The NEB's Assessment of Natural Gas Usage
Figure 2 -- Click to Enlarge
So, the main questions arising from this are
- What is the state of Canada's natural gas production?
- Do future projections support such a large increase in natural gas usage to support tar sands production?
- Are there are alternatives to using natural gas?
But first, we must discuss how and why natural gas is necessary for producing the tar sands. The newest most efficient in situ method for tar sands recovery uses Steam Assisted Gravity Drainage [SAGD]. As this important paper A Crash Program Scenario for the Canadian Oil Sands Industry by Bengt Söderbergh, Fredrik Robelius and Kjell Aleklett (Uppsala Hydrocarbon Depletion Study Group) tells us:
Natural gas-fired facilities generate steam [for SAGD] and provide process heat for bitumen recovery, extraction and upgrading. Further, natural gas also provides a source of hydrogen used in hydroprocessing and hydrocracking as part of the upgrading process.... Although there is considerable variation between individual projects, an industry rule of thumb is that it takes 1000 cubic feet of natural gas to produce one barrel of bitumen. The demand for mining recovery is a more modest 250 cubic feet per barrel. Current natural gas demand for upgrader hydrogen amounts to approximately 400 standard cubic feet per barrel. Future hydrogen additions for upgrading into higher quality SCO [synthetic crude oil], may reach another 250 cubic feet per barrel. In addition to this, if no coke burning is taking place, yet another 80 standard cubic feet of barrel for upgrader fuel is to be added. Therefore, a future barrel of in situ produced high quality SCO may require more than 1700 standard cubic feet of natural gas....This paper (henceforth, referred to as Uppsala) is the source of Figure 1 and subsequent graphs and information below. It is important to note that in Figure 1, the Uppsala "crash program" estimate is higher than the others, including that of the NEB and CAPP (Canadian Association of Petroleum Producers). However, it turns out that CAPP has just released a new report Canadian Crude Oil Production and Supply Forecast 2006 - 2020 (May 2006) that reflects or even exceeds the Uppsala scenario for tar sands production. Therein we find the following graph.

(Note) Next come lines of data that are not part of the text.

Lemma InsertAfter_places_witness :
  ∃ s' e,
    InsertAfter example_limit example_state (Some 0%nat) 11 (Some 2%nat)
      = Done (s', Some e) ∧
    list_rep s' 0 [1; 2; e; 3]%nat.
Proof.
  destruct (InsertAfter_places example_limit example_state 0 [1]%nat 2%nat [3]%nat 11
              example_limit_small example_inv example_rep0)
    as (s' & e & H1 & _ & _ & _ & H3 & _).
  { pose proof example_room. lia. }
  exists s', e. exact (conj H1 H3).
Defined.

Lemma Remove_unlinks_witness :
  ∃ s',
    Remove example_state (Some 0%nat) (Some 2%nat) = Done (s', 3) ∧
    list_rep s' 0 [1; 3]%nat ∧
    Remove s' (Some 0%nat) (Some 2%nat) = Done (s', 3).
Proof.
  destruct (Remove_unlinks example_limit example_state 0 [1]%nat 2%nat [3]%nat
              example_limit_small example_inv example_rep0)
    as (s' & w & H1 & Hw & _ & H3 & _ & _ & _ & _ & _ & _ & H4).
  assert (w = 3) as -> by (vm_compute in Hw; congruence).
  exists s'. exact (conj H1 (conj H3 H4)).
Defined.

Lemma PushBack_Remove_roundtrip_witness :
  ∃ s1 e s2,
    PushBack example_limit example_state (Some 0%nat) 11 = Done (s1, Some e) ∧
    Remove s1 (Some 0%nat) (Some e) = Done (s2, 11) ∧
    list_rep s2 0 [1; 2; 3]%nat.
Proof.
  destruct (PushBack_Remove_roundtrip example_limit example_state 0 [1; 2; 3]%nat 11
              example_limit_small example_inv example_rep0)
    as (s1 & e & s2 & H1 & H2 & _ & H3 & _).
  { pose proof example_room. lia. }
  exists s1, e, s2. exact (conj H1 (conj H2 H3)).
Defined.

Lemma MoveToFront_places_witness :
  ∃ s', MoveToFront example_state (Some 0%nat) (Some 2%nat) = Done s' ∧
        list_rep s' 0 [2; 1; 3]%nat.
Proof.
  destruct (MoveToFront_places example_limit example_state 0 [1]%nat 2%nat [3]%nat
              example_limit_small example_inv example_rep0)
    as (s' & H1 & _ & H2 & _).
  exists s'. exact (conj H1 H2).
Defined.

Lemma MoveToBack_places_witness :
  ∃ s', MoveToBack example_state (Some 0%nat) (Some 2%nat) = Done s' ∧
        list_rep s' 0 [1; 3; 2]%nat.
Proof.
  destruct (MoveToBack_places example_limit example_state 0 [1]%nat 2%nat [3]%nat
              example_limit_small example_inv example_rep0)
    as (s' & H1 & _ & H2 & _).
  exists s'. exact (conj H1 H2).
Defined.

Lemma MoveAfter_places_witness :
  ∃ s', MoveAfter example_state (Some 0%nat) (Some 2%nat) (Some 3%nat) = Done s' ∧
        list_rep s' 0 [1; 3; 2]%nat.
Proof.
  destruct (MoveAfter_places example_limit example_state 0 [1]%nat 2%nat [3]%nat
              [1]%nat 3%nat [] example_limit_small example_inv example_rep0 eq_refl)
    as (s' & H1 & _ & H2 & _).
  exists s'. exact (conj H1 H2).
Defined.

Lemma MoveBefore_places_witness :
  ∃ s', MoveBefore example_state (Some 0%nat) (Some 2%nat) (Some 1%nat) = Done s' ∧
        list_rep s' 0 [2; 1; 3]%nat.
Proof.
  destruct (MoveBefore_places example_limit example_state 0 [1]%nat 2%nat [3]%nat
              [] 1%nat [3]%nat example_limit_small example_inv example_rep0 eq_refl)
    as (s' & H1 & _ & H2 & _).
  exists s'. exact (conj H1 H2).
Defined.

Lemma New_empty_witness :
  ∃ s' l,
    New 0 example_limit example_state = Done (s', Some l) ∧
    list_rep s' l [] ∧ Len s' (Some l) = Done 0 ∧
    list_rep s' 0 [1; 2; 3]%nat.
Proof.
  destruct (New_empty 0 example_limit example_state example_inv)
    as (s' & l & H1 & _ & _ & _ & H2 & _ & H3 & _ & _ & H4).
  { pose proof example_room. lia. }
  exists s', l. exact (conj H1 (conj H2 (conj H3 (H4 _ _ example_rep0)))).
Defined.

Lemma PushBackList_copies_witness :
  ∃ s' N,
    PushBackList example_limit example_state (Some 0%nat) (Some 5%nat) = Done s' ∧
    list_rep s' 0 ([1; 2; 3]%nat ++ N) ∧
    list_rep s' 5 [6; 7]%nat ∧
    Values 5 s' (Some 0%nat) = Done [5; 3; 8; 4; 9].
Proof.
  destruct (PushBackList_copies example_limit example_state 0 5 [1; 2; 3]%nat [6; 7]%nat
              example_limit_small example_inv example_rep0 example_rep5)
    as (s' & N & H1 & _ & H2 & _ & _ & _ & H3 & H4).
  { pose proof example_room. simpl. lia. }
  exists s', N. split; [exact H1|]. split; [exact H2|]. split.
  - apply H3; [lia|exact example_rep5].
  - apply (H4 5%nat [5; 3; 8] [4; 9]); [simpl; lia| |]; vm_compute; reflexivity.
Defined.

Lemma PushFrontList_copies_witness :
  ∃ s' N,
    PushFrontList example_limit example_state (Some 0%nat) (Some 5%nat) = Done s' ∧
    list_rep s' 0 (N ++ [1; 2; 3]%nat) ∧
    list_rep s' 5 [6; 7]%nat ∧
    Values 5 s' (Some 0%nat) = Done [4; 9; 5; 3; 8].
Proof.
  destruct (PushFrontList_copies example_limit example_state 0 5 [1; 2; 3]%nat [6; 7]%nat
              example_limit_small example_inv example_rep0 example_rep5)
    as (s' & N & H1 & _ & H2 & _ & _ & _ & H3 & H4).
  { pose proof example_room. simpl. lia. }
  exists s', N. split; [exact H1|]. split; [exact H2|]. split.
  - apply H3; [lia|exact example_rep5].
  - apply (H4 5%nat [5; 3; 8] [4; 9]); [simpl; lia| |]; vm_compute; reflexivity.
Defined.

Lemma QuickSort_frame_witness :
  ∃ s',
    QuickSort cmp_int 4 example_state (Some 0%nat) = Done s' ∧
    (∀ x, x ∈ [5; 6; 7]%nat → elems s' !! x = elems example_state !! x) ∧
    list_rep s' 5 [6; 7]%nat.
Proof.
  destruct (QuickSort_frame cmp_int 4 example_state 0 [1; 2; 3]%nat 5 [6; 7]%nat
              example_rep0 example_rep5)
    as (s' & H1 & _ & H2 & H3 & _).
  { lia. }
  { simpl. lia. }
  exists s'. exact (conj H1 (conj H2 H3)).
Defined.

Lemma QuickSort_all_pairs_witness :
  ∃ s' vs,
    QuickSort cmp_int 4 example_state (Some 0%nat) = Done s' ∧
    Values 4 s' (Some 0%nat) = Done vs ∧
    ∀ (i j : nat) (va vb : Z),
      (i < j)%nat → vs !! i = Some va → vs !! j = Some vb → cmp_int va vb <= 0.
Proof.
  apply (QuickSort_all_pairs cmp_int 4 example_state 0 [1; 2; 3]%nat).
  - apply cmp_int_valid.
  - apply example_rep0.
  - simpl. lia.
Defined.

Lemma swap_twice_restores_witness :
  ∃ h1 r,
    swap (elems example_state) (Some 1%nat) (Some 3%nat) = Done (h1, r) ∧
    swap h1 (Some 1%nat) (Some 3%nat) = Done (elems example_state, r) ∧
    swap h1 (Some 3%nat) (Some 1%nat) = Done (elems example_state, r).
Proof.
  apply (swap_twice_restores (elems example_state) 0 [1; 2; 3]%nat 1%nat 3%nat).
  - apply example_ring0.
  - apply list_elem_of_here.
  - do 2 apply list_elem_of_further. apply list_elem_of_here.
  - lia.
Defined.

Lemma Init_keeps_owner_witness :
  ∃ s1 s2 w,
    Init example_state (Some 0%nat) = Done s1 ∧
    Len s1 (Some 0%nat) = Done 0 ∧
    Remove s1 (Some 0%nat) (Some 2%nat) = Done (s2, w) ∧
    Len s2 (Some 0%nat) = Done (-1).
Proof.
  destruct (Init_keeps_owner example_state 0 [1]%nat 2%nat [3]%nat example_rep0)
    as (s1 & s2 & w & H1 & H2 & _ & _ & _ & H3 & _ & H4).
  exists s1, s2, w. exact (conj H1 (conj H2 (conj H3 H4))).
Defined.


Lemma QuickSort_unique_order_witness :
  ∃ s',
    QuickSort cmp_int 4 example_state (Some 0%nat) = Done s' ∧
    traversal 4 s' (Some 0%nat) = Done [2; 1; 3]%nat ∧
    Values 4 s' (Some 0%nat) = Done [3; 5; 8].
Proof.
  destruct (QuickSort_unique_order cmp_int example_value 4 example_state 0
              [1; 2; 3]%nat [2; 1; 3]%nat)
    as (s' & H1 & _ & H2 & H3).
  - apply cmp_int_valid.
  - apply example_rep0.
  - apply example_values0.
  - intros x y Hx Hy.
    repeat (apply elem_of_cons in Hx as [->|Hx]);
      [| | |apply elem_of_nil in Hx; destruct Hx];
      repeat (apply elem_of_cons in Hy as [->|Hy]);
      try (apply elem_of_nil in Hy; destruct Hy);
      vm_compute; congruence.
  - apply perm_swap.
  - repeat constructor; vm_compute; discriminate.
  - simpl. lia.
  - assert (example_value <$> [2; 1; 3]%nat = [3; 5; 8]) as E by (vm_compute; reflexivity).
    rewrite E in H3. exists s'. exact (conj H1 (conj H2 H3)).
Defined.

CAPP Canadian Oil Production
Figure 3 -- Click to Enlarge
In the fine print, we find that 2005 tar sands production was 0.99/mbd with an expected rise to 1.26/mbd in 2006. Tar sands production is expected to rise to 3.5/mbd by 2015 and 4.0/mbd by 2020. Since these numbers are in line with the Uppsala "crash program", their projections gain some credibility. You can find a summary of the CAPP report if you don't want to wade through the whole thing.
Has Canadian Natural Gas Production Peaked?The answer is "yes" according to diverse sources. Here in Canadian natural gas reserves continue to fall despite record drilling activity, we find that the Canadian Association of Petroleum Producers records falling proven reserves. Canada's NEB, in agreement with Uppsala, put the peak figure at 16.8/bcfd in their latest report.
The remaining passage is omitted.